In short: even as everyone was rushing to jump on the ESG bandwagon in hopes of boosting “virtuous” investing money, virtually none of the so-called ESG funds were actually investing in.. drumroll… ESG. In fact, it turns out that most ESG funds were in fact nothing more than a portfolio of some of the highest momentum and biggest buyback names, and since the wave of passive investing was being allocated disproportionately to ESG, it helped boost those stocks even if they had nothing to do with ESG at all!

Just a few days later, in the first sign that Wall Street’s latest bout of epic hypocrisy was about to be exposed, Bloomberg reported that “the Securities and Exchange Commission wanted to know whether money managers are engaging in false advertising by saying funds are devoted to doing good when the reality is much murkier.”

… the SEC asked whether ESG products should have to follow existing rules that require a fund’s name to broadly match what it invests in. For instance, a fund that includes “stocks” in its name generally has to have at least 80% of its portfolio in equities.

Additionally, on ESG, the SEC asked for comment on issues including whether:

  • The rule for naming funds should apply to ESG or sustainable products?
  • Investors are relying on these terms to understand funds’ strategies?
  • There should be specific requirements that funds must adhere to in order to call their investments ESG or sustainable?

Fast forward to today when the SEC may also want to look into performance criteria as well.
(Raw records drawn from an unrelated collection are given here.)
(* ===== verification/Packages.v ===== *)
(** * src/edge/packages.js

    Getting, checking and unpacking the packages of the edge parts.  The
    folder of the packages is a map from plugin and version to what was
    unpacked there; a folder is put in place by one rename. *)

From S2P Require Import Prelude ManifestFacts JsBuffer JsMap JsValues JsText JsSet Crypto EdgeConstants Gcplugin Signature Manifest.

Local Open Scope Z_scope.

Definition MANIFEST_FILE : jstr := js "plugin.json".
Definition READY_FILE : jstr := js ".ready.json".

(** ** The answer of the server *)

Inductive http_answer :=
  | Response (statusCode : Z) (chunks : list (list Z))
  | ResponseError (msg : string)
  | RequestTimeout
  | RequestError (msg : string).

(** The chunks of a body up to [max] bytes. *)
Fixpoint collect (max size : Z) (chunks : list (list Z)) : res (list Z) :=
  match chunks with
  | [] => Ok []
  | c :: r => if max <? size + blen c then Throw "too_large" else b ← collect max (size + blen c) r; Ok (c ++ b)
  end.

Definition download (a : http_answer) : res (list Z) :=
  match a with
  | Response s chunks =>
      if negb (s =? 200) then Throw (if s =? 404 then "not_found" else "download_failed")
      else collect LIMITS.packageBytes 0 chunks
  | ResponseError e => Throw e
  | RequestTimeout | RequestError _ => Throw "download_failed"
  end.

(** ** Checking *)

Record checked_package := CheckedPackage {
  ck_files : list file; ck_manifest : list (jstr * json); ck_edge : edge_manifest; ck_signature : verdict }.

(** [manifest[k] !== s] *)
Definition differs (m : json) (k s : jstr) : bool :=
  match m with JObj f => negb (is_str (field f k) s) | _ => true end.

Section Packages.
Context `{Unicode} `{Node} (gunzip : list Z → Z → gunzipped).

Definition inspect (buf : list Z) (id version sha256_ : jstr) (allowUnsigned : bool)
    (gatewayVersion : jstr) (keys : list jstr) : res checked_package :=
  if negb (bool_decide (hex (sha256 buf) = toLowerCase sha256_)) then Throw "sha256_mismatch"
  else
    files ← match decode gunzip buf with Throw _ => Throw "bad_package" | r => r end;
    let sig := verify files keys in
    if decide (vd_status sig = Invalid) then Throw "signature_invalid"
    else if negb (acceptable (vd_status sig) allowUnsigned) then Throw "unsigned"
    else
      match map_get files MANIFEST_FILE with
      | None => Throw "bad_manifest"
      | Some mf =>
          if LIMITS.manifestBytes <? blen mf then Throw "bad_manifest"
          else
            match JSON_parse (utf8_decode mf) with
            | None => Throw "bad_manifest"
            | Some JNull => Throw "TypeError"
            | Some manifest =>
                if differs manifest (js "id") id then Throw "bad_manifest"
                else if differs manifest (js "version") version then Throw "bad_manifest"
                else
                  edge ← match validateEdgeManifest manifest (Some gatewayVersion) with
                         | Throw e => Throw (if String.eqb e "gateway_too_old" then "gateway_too_old" else "bad_manifest")
                         | r => r
                         end;
                  if negb (map_has files (em_entry edge)) then Throw "bad_manifest"
                  else Ok (CheckedPackage files (match manifest with JObj f => f | _ => [] end) edge sig)
            end
      end.

(** ** The folder of the packages *)

(** What [.ready.json] says. *)
Record ready := Ready {
  ry_sha256 : jstr; ry_signature : sig_status; ry_keyId : option jstr; ry_edge : edge_manifest;
  ry_publisher : json; ry_name : json }.
Abbreviation store := (list ((jstr * jstr) * (ready * list file))).

(** [path.join] on the folders of a path: [.] and empty names vanish, [..]
    goes up. *)
Definition join_path (base : list jstr) (p : jstr) : list jstr :=
  fold_left (λ dirs s,
    if bool_decide (s = [] ∨ s = js ".") then dirs
    else if bool_decide (s = js "..") then take (length dirs - 1) dirs
    else dirs ++ [s]) (split_on path_sep p) base.

(** [target.startsWith(tmp + path.sep)] *)
Definition inside (base target : list jstr) : bool :=
  bool_decide (take (length base) target = base) && (length base <? length target)%nat.

(** The files that are unpacked: those beside the entry, and plugin.json. *)
Definition unpacked (c : checked_package) : list file :=
  filter (λ f, f.1 = MANIFEST_FILE ∨ starts_with (em_entryDir (ck_edge c) ++ [path_sep]) f.1 = true) (ck_files c).

Definition extract (st : store) (tmp : list jstr) (id version sha256_ : jstr) (c : checked_package) : res (store * ready) :=
  if forallb (λ f, inside tmp (join_path tmp f.1)) (unpacked c) then
    let info := Ready (toLowerCase sha256_) (vd_status (ck_signature c)) (vd_keyId (ck_signature c)) (ck_edge c)
                  (or_null (field (ck_manifest c) (js "publisher"))) (or_null (field (ck_manifest c) (js "name"))) in
    Ok (map_set st (id, version) (info, unpacked c), info)
  else Throw "bad_package".

Definition installed (st : store) (id version sha256_ : jstr) : option ready :=
  if validId id && validVersion version then
    match map_get st (id, version) with
    | Some (info, _) =>
        if bool_decide (ry_sha256 info = toLowerCase sha256_) && nonempty (em_entry (ry_edge info)) then Some info else None
    | None => None
    end
  else None.
End Packages.
Abbreviation store := (list ((jstr * jstr) * (ready * list file))).

(** [prune(id, keep)] and [pruneExcept(ids)] *)
Definition prune (st : store) (id : jstr) (keep : option jstr) : store :=
  filter (λ e, e.1.1 ≠ id ∨ Some e.1.2 = keep) st.
Definition pruneExcept (st : store) (ids : list jstr) : store := filter (λ e, e.1.1 ∈ ids) st.

(** * Properties of the packages

    A package that passes the check is the one the server named, is signed as
    the gateway demands, and unpacks only below its own folder; what was
    unpacked is found again under the same digest and no other. *)

(** ** Paths *)

Lemma join_snoc sep l s : l ≠ [] → join sep (l ++ [s]) = join sep l ++ sep :: s.
Proof.
  induction l as [|x l IH]; [done |]. intros _. destruct l as [|y l]; [done |].
  cbn [app join] in *. rewrite IH by done. by rewrite <- app_assoc.
Qed.

Lemma dirname_prefix p : dirname p ≠ js "." → starts_with (dirname p ++ [path_sep]) p = true.
Proof.
  unfold dirname. destruct (reverse (split_on path_sep p)) as [|s [|d dirs]] eqn:E; [done.. |]. intros _.
  apply starts_with_app. exists s. rewrite <- (join_split_on path_sep p) at 1.
  rewrite <- (reverse_involutive (split_on path_sep p)), E, reverse_cons, join_snoc.
  - by rewrite <- app_assoc.
  - intros Hn%(f_equal reverse). by rewrite reverse_involutive in Hn.
Qed.

Lemma path_ok_segments p : path_ok p → Forall (λ s, s ≠ [] ∧ s ≠ js "." ∧ s ≠ js "..") (split_on path_sep p).
Proof.
  unfold path_ok, checkPath. destruct (_ || _); [done |]. destruct (_ || _ || _); [done |].
  destruct (_ <? _); [done |]. destruct (existsb _ _) eqn:He; [done |]. intros _.
  apply Forall_forall. intros s Hs. apply not_true_iff_false in He.
  assert (∀ P : Prop, (bool_decide (s = js ".") || bool_decide (s = js "..") || negb (SEGMENT_RE s) = true) → P) as Hno.
  { intros P Hb. destruct He. apply existsb_exists. exists s. by split; [apply list_elem_of_In |]. }
  split_and!; intros ->; by apply Hno.
Qed.

Lemma join_path_ok base p : path_ok p → join_path base p = base ++ split_on path_sep p.
Proof.
  intros Hp%path_ok_segments. unfold join_path. revert base.
  induction Hp as [|s l (H1 & H2 & H3) _ IH]; intros base; cbn [fold_left]; [by rewrite app_nil_r |].
  rewrite !bool_decide_false by naive_solver. rewrite IH. by rewrite <- app_assoc.
Qed.

Lemma inside_path base p : path_ok p → inside base (join_path base p) = true.
Proof.
  intros Hp. rewrite join_path_ok by done. unfold inside. rewrite take_app_length, bool_decide_true by done.
  pose proof (split_on_nonempty path_sep p). destruct (split_on path_sep p); [done |].
  rewrite length_app. cbn [length andb]. apply Nat.ltb_lt. lia.
Qed.

(** ** Manifests are checked without fuel *)

Lemma list_of_fueled max v : fueled (list_of max v).
Proof. unfold list_of. fuel_auto. Qed.
Lemma checked_fueled {A} (ok : json → option A) l : fueled (checked ok l).
Proof. unfold checked. auto with fuel. Qed.
#[local] Hint Resolve list_of_fueled checked_fueled : fuel.
Lemma lan_part_fueled v : fueled (lan_part v).
Proof. unfold lan_part. fuel_auto. Qed.
#[local] Hint Resolve lan_part_fueled : fuel.

Lemma validateCaps_fueled v : fueled (validateCaps v).
Proof.
  unfold validateCaps, udp_part, names_part, http_part, serial_part. fuel_auto.
Qed.
#[local] Hint Resolve validateCaps_fueled : fuel.

Lemma validateEdgeManifest_fueled m g : fueled (validateEdgeManifest m g).
Proof. unfold validateEdgeManifest, memory_part, minGateway_part. fuel_auto. Qed.

(** ** The answer of the server *)

Lemma collect_spec max size chunks b : collect max size chunks = Ok b →
  b = concat chunks ∧ (chunks ≠ [] → size + blen b ≤ max).
Proof.
  revert size b. induction chunks as [|c r IH]; intros size b; cbn [collect]; [by intros [= <-] |].
  destruct (Z.ltb_spec max (size + blen c)); [done |]. intros Hr. res_inv.
  apply IH in Hm as [-> Hle]. split; [done |]. intros _. rewrite blen_app.
  destruct r as [|c' r]; [cbn; unfold blen in *; cbn; lia |]. specialize (Hle ltac:(done)). lia.
Qed.

Section Facts.
Context `{Unicode} `{Node} (gunzip : list Z → Z → gunzipped).
Context (gunzip_bytes : ∀ buf max raw, gunzip buf max = Gunzipped raw → is_bytes raw).

Lemma package_ok_map files : package_ok files → paths_ok files.
Proof.
  intros [Hp Hd _ _ _]. split; [|by apply Forall_fmap].
  unfold map_ok, lower_names in *. apply (NoDup_fmap_1 (λ p, toLowerCase p)). by rewrite <- list_fmap_compose.
Qed.

(** What [inspect] has checked. *)
Record inspected (buf : list Z) (id version sha256_ : jstr) (allowUnsigned : bool) (keys : list jstr)
    (c : checked_package) : Prop := {
  in_digest : hex (sha256 buf) = toLowerCase sha256_;
  in_files : package_ok (ck_files c);
  in_signature : ck_signature c = verify (ck_files c) keys;
  in_acceptable : acceptable (vd_status (ck_signature c)) allowUnsigned = true;
  in_id : field (ck_manifest c) (js "id") = Some (JStr id);
  in_version : field (ck_manifest c) (js "version") = Some (JStr version);
  in_caps : caps_ok (em_capabilities (ck_edge c));
  in_entry : path_ok (em_entry (ck_edge c)) ∧ em_entry (ck_edge c) ∈ (ck_files c).*1 ∧
             starts_with (em_entryDir (ck_edge c) ++ [path_sep]) (em_entry (ck_edge c)) = true }.

Lemma differs_false m k s : differs m k s = false → ∃ f, m = JObj f ∧ field f k = Some (JStr s).
Proof.
  destruct m as [| | | | |f]; try done. cbn. rewrite negb_false_iff. unfold is_str.
  destruct (field f k) as [[| | |t| |]|] eqn:E; try done. intros ->%bool_decide_eq_true. eauto.
Qed.

Lemma manifest_entry m g e : validateEdgeManifest m g = Ok e →
  path_ok (em_entry e) ∧ em_entryDir e = dirname (em_entry e) ∧ em_entryDir e ≠ js "." ∧ caps_ok (em_capabilities e).
Proof.
  destruct m as [| | | | |m]; try done. cbn [validateEdgeManifest].
  destruct (field m (js "edge")) as [[| | | | |ef]|]; try done.
  destruct (field ef (js "entry")) as [[| | |p| |]|]; try done.
  destruct (checkPath p) as [entry| |] eqn:Hp; try done. apply checkPath_Ok in Hp as [-> Hp].
  destruct (script_name p); [|done]. cbn [negb]. case_bool_decide; [done |]. intros Hr. res_inv.
  split_and!; try done. by eapply validateCaps_ok.
Qed.

Lemma inspect_ok buf id version sha256_ allowUnsigned gw keys c :
  inspect gunzip buf id version sha256_ allowUnsigned gw keys = Ok c →
  inspected buf id version sha256_ allowUnsigned keys c.
Proof using gunzip_bytes.
  unfold inspect. case_bool_decide as Hd; [|done]. cbn [negb]. intros Hr.
  apply res_bind_Ok in Hr as (files & Hf & Hr).
  assert (package_ok files) as Hpk.
  { destruct (decode_safe gunzip gunzip_bytes buf) as [_ Hok]. destruct (decode gunzip buf); [|done..]. apply Hok. congruence. }
  case_decide; [done |]. destruct (acceptable _ _) eqn:Hacc; [|done]. cbn [negb] in Hr.
  destruct (map_get files MANIFEST_FILE) as [mf|]; [|done]. destruct (_ <? _); [done |].
  destruct (JSON_parse _) as [m|]; [|done]. destruct m as [| | | | |m]; try done.
  destruct (differs _ (js "id") id) eqn:Hid; [done |]. destruct (differs _ (js "version") version) eqn:Hv; [done |].
  apply differs_false in Hid as (? & [= <-] & Hid), Hv as (? & [= <-] & Hv).
  apply res_bind_Ok in Hr as (edge & He & Hr).
  destruct (validateEdgeManifest _ _) as [e| |] eqn:Hm; [|done..]. injection He as <-.
  apply manifest_entry in Hm as (Hp & Hdir & Hne & Hcaps).
  destruct (map_has files (em_entry e)) eqn:Hhas; [|done]. injection Hr as <-.
  split; cbn [ck_files ck_signature ck_manifest ck_edge]; try done. split_and!; [done | |].
  - unfold map_has in Hhas. apply dec_stable. intros Hn%map_get_None. by rewrite Hn in Hhas.
  - rewrite Hdir in *. by apply dirname_prefix.
Qed.

Lemma unpacked_elem c f : f ∈ unpacked c ↔
  f ∈ ck_files c ∧ (f.1 = MANIFEST_FILE ∨ starts_with (em_entryDir (ck_edge c) ++ [path_sep]) f.1 = true).
Proof. unfold unpacked. rewrite list_elem_of_filter. tauto. Qed.

Lemma extract_ok st tmp id version sha256_ c : package_ok (ck_files c) →
  extract st tmp id version sha256_ c =
    Ok (map_set st (id, version)
          (Ready (toLowerCase sha256_) (vd_status (ck_signature c)) (vd_keyId (ck_signature c)) (ck_edge c)
             (or_null (field (ck_manifest c) (js "publisher"))) (or_null (field (ck_manifest c) (js "name"))), unpacked c),
        Ready (toLowerCase sha256_) (vd_status (ck_signature c)) (vd_keyId (ck_signature c)) (ck_edge c)
          (or_null (field (ck_manifest c) (js "publisher"))) (or_null (field (ck_manifest c) (js "name")))).
Proof.
  intros Hpk. unfold extract. assert (forallb (λ f, inside tmp (join_path tmp f.1)) (unpacked c) = true) as ->; [|done].
  apply forallb_forall. intros f [Hf _]%list_elem_of_In%unpacked_elem. apply inside_path.
  destruct Hpk as [Hp _ _ _ _]. rewrite Forall_forall in Hp. by apply Hp.
Qed.

End Facts.

(** A package of two files that nobody signed. *)
Definition sample_manifest : json :=
  JObj [(js "id", JStr (js "demo")); (js "version", JStr (js "1.0.0"));
        (js "edge", JObj [(js "entry", JStr (js "edge/index.js"))])].
Definition sample_node : Node := toy_node (λ _, Some sample_manifest).
Definition sample_raw : list Z :=
  match encode_raw [(js "edge/index.js", [59]); (js "plugin.json", [123; 125])] with Ok b => b | _ => [] end.
Definition sample_buf : list Z := store_gzip sample_raw.
Definition sample_sha : jstr := hex (@sha256 sample_node sample_buf).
The reason:  Six of the 10 biggest “ESG-focused” U.S. mutual funds – with such “ESG” holdings as Microsoft, Alphabet, Apple, Accenture, Procter & Gamble, and – of course – JPMorgan, posted bigger losses than the Standard & Poor’s 500 Index this year as the Covid-19 outbreak roiled global markets.

The worst performer was the $2.6 billion Parnassus Endeavor Fund, which has lost 29.1% through Friday, compared with the S&P 500’s 22.6% decline. The fund with the least losses was the $3.6 billion Calvert Equity Fund, which was down 16% .

As Bloomberg notes, that ESG stalwart Macroclimate pardon Microsoft were among the top picks for the Calvert Equity in the past year, according to fund manager Joe Hudepohl.

“Their movement toward the cloud, which is a good growth area, helped as well as being a leader in privacy issues, and they are strong on diversity at the top level too,” he said, adding the usual disclaimer for any investor that has suffered a huge loss, namely that “the fund is a long-term investor and doesn’t focus too much on short-term market gyrations.

And when the fund does start to focus on short-term market gyrations, which usually takes place just as the margin calls start coming in, the fund also tends to demand a bailout. Because, clearly, its Millennial managers were so “good” in investing and collecting their management fee, that their only recourse when their precious “ESG” stocks plunge, is to see a bailout from the Fed.

In short, one can only hope that if nothing else, the coronavirus crisis at least wipes out the virtue signaling quasi-fraud that is ESG, even if it means that sellside desks will be forced to write about fundamental analysis instead of spinning long presentations full of nothing more than poignant bullshit.